Colorado-based Meati produces whole cuts of meat alternative analogs from mycelium, and today the start-up announced that it has raised $50 million in its series B round (news from Forbes). The round was led by Acre Venture Partners and BOND, with participation from Prelude Ventures, Congruent Ventures, and Tao Capital. This brings the company’s total funding to $109.1 million.
Meati uses fermentation to produce its alternative protein products, a technique that the Good Food Institute calls the third pillar of alternative protein. The company has so far introduced two products, a whole cut alternative steak and chicken breast. The mycelium steak was piloted at a restaurant in Boulder, Colorado last year, and the chicken alternative was only offered to select consumers that applied to taste test it. Through the versatility of mycelium, it is likely that Meati will be able to create a wide variety of alternative protein analogs.
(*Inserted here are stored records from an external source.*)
(** [read_head] fills the header in memory. *)
Lemma read_head_spec start k :
  fresh start k -> region start (head_blocks (view k start)) (disksize k) -> 0 <= head_n (view k start) ->
  wp read_head (fun _ k' => logged k [] (klog k') k' /\ log_at start (head_blocks (view k start)) k') k.
Proof.
  intros [Hok Hnp Hdev Hst Hlen] Hrg Hn. set (h := view k start) in *.
  pose proof (rg_count _ _ _ Hrg) as Hcount. rewrite head_blocks_length in Hcount.
  unfold read_head. apply wp_gets. rewrite Hdev, Hst, u32_small by (destruct Hrg; unfold LOGSIZE, MAXOPBLOCKS in *; lia).
  eapply wp_step; [apply (bread_spec c p [] start k Hok)|].
  { destruct Hrg. unfold LOGSIZE, MAXOPBLOCKS in *. lia. }
  { left. apply (spare_room c p [] [] k Hok); [|simpl; unfold NBUF; lia]. intros x Hx. by apply Hnp in Hx. }
  { intros b bf Hin. by apply not_elem_of_nil in Hin. }
  intros b k1 Hr. destruct (read_clean _ _ _ _ _ Hr) as (bf & Hm & Hnb & Hda & Hcl).
  destruct Hr as [Hok1 _ _ Hv1 [Hd1 Hw1] Hp1 Hf1 _].
  eapply wp_step; [apply (wp_Ret _ (fun a k' => a = bf /\ k' = k1) _ bf k1); [apply get_buf_eq, Hm | done]|].
  intros ? ? [-> ->]. rewrite Hda. fold h. change (s32 (word_at h 0)) with (head_n h).
  eapply wp_step; [eapply (wp_Ret _ (fun _ k' => k' = upd_klog (upd_lh_n (fun _ => head_n h)) k1)); reflexivity|].
  intros [] ? ->.
  eapply wp_step; [eapply (for_lt_wp _ (fun k => lh_n (klog k)) _ (head_n h) (fun i k' => exists lb,
    k' = upd_klog (fun lg => upd_lh_block (fun _ => lb) (upd_lh_n (fun _ => head_n h) lg)) k1 /\
    Z.of_nat (length lb) = LOGSIZE /\ take (Z.to_nat i) lb = take (Z.to_nat i) (head_blocks h)))|].
  - done.
  - unfold LOGSIZE, MAXOPBLOCKS, NBUF in *. lia.
  - intros i k' (lb & -> & _). done.
  - intros i k' Hi (lb & -> & Hlb & Htk). eapply wp_Ret; [apply set_lhblock_eq; simpl; unfold LOGSIZE, MAXOPBLOCKS, NBUF in *; lia|].
    exists (<[Z.to_nat i := head_block h (Z.to_nat i)]> lb). split_and!.
    + unfold head_block. by kernel_eq.
    + by rewrite length_insert.
    + replace (Z.to_nat (i + 1)) with (S (Z.to_nat i)) by lia.
      rewrite take_insert_snoc by (unfold LOGSIZE, MAXOPBLOCKS, NBUF in *; lia). rewrite Htk. symmetry. apply take_step.
      apply head_blocks_lookup. lia.
  - exists (lh_block (klog k1)). split_and!; [|by rewrite (fr_log _ _ _ Hf1) | done].
    by kernel_eq.
  - intros [] k2 (lb & -> & Hlb & Htk). eapply wp_mono; [apply (brelse_spec c p [] b bf); [by apply cache_ok_klog | done |]|].
    { simpl. by rewrite Hnb. }
    intros [] k3 [Hok3 Hv3 [Hd3 Hw3] Hp3 Hf3 _]. split.
    + split; [done| | | |intros x|done|].
      * intros x. rewrite Hv3. exact (Hv1 x).
      * intros x. rewrite Hd3. simpl. by rewrite Hd1.
      * rewrite Hw3. simpl. by rewrite Hw1, app_nil_r.
      * rewrite Hp3. simpl. rewrite Hp1. split; [|tauto]. intros Hx. split; [done | apply not_elem_of_nil].
      * rewrite (fr_size _ _ _ Hf3). apply Hf1.
    + assert (length (head_blocks h) = Z.to_nat (head_n h)) as Hhl by apply head_blocks_length.
      split; rewrite (fr_log _ _ _ Hf3); simpl; rewrite ?(fr_log _ _ _ Hf1); try done.
      * rewrite Hhl. lia.
      * rewrite Hhl, Htk, <- Hhl. apply firstn_all.
Qed.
This most recent round of capital will be used to develop an 80,000 square foot production plant in preparation for the startup’s commercial launch. According to the Forbes article, Meati’s goal is to be able to produce enough of its alternative protein in its new facility that would be the equivalent of 4,500 cows in a single day.
The Good Food Institute reported that approximately $1 billion has been invested into companies using fermentation to develop alternative protein. That being said, Meati faces a few competitors in this space. AtLast had an impressive funding round earlier this year ($40M), and is currently developing new alternative protein analogs alongside its existing bacon product. Prime Roots uses fermentation and fungi to craft various protein alternatives, including bacon, chicken, lobster, and beef. Focusing on the B2B realm, Mushlabs also ferments mycelium to create alternative proteins products.
Meati has stated that the commercial launch of its first product will be sometime in 2022. According to an article published on Techcrunch, the first commercial product will likely be a mycelium-based jerky.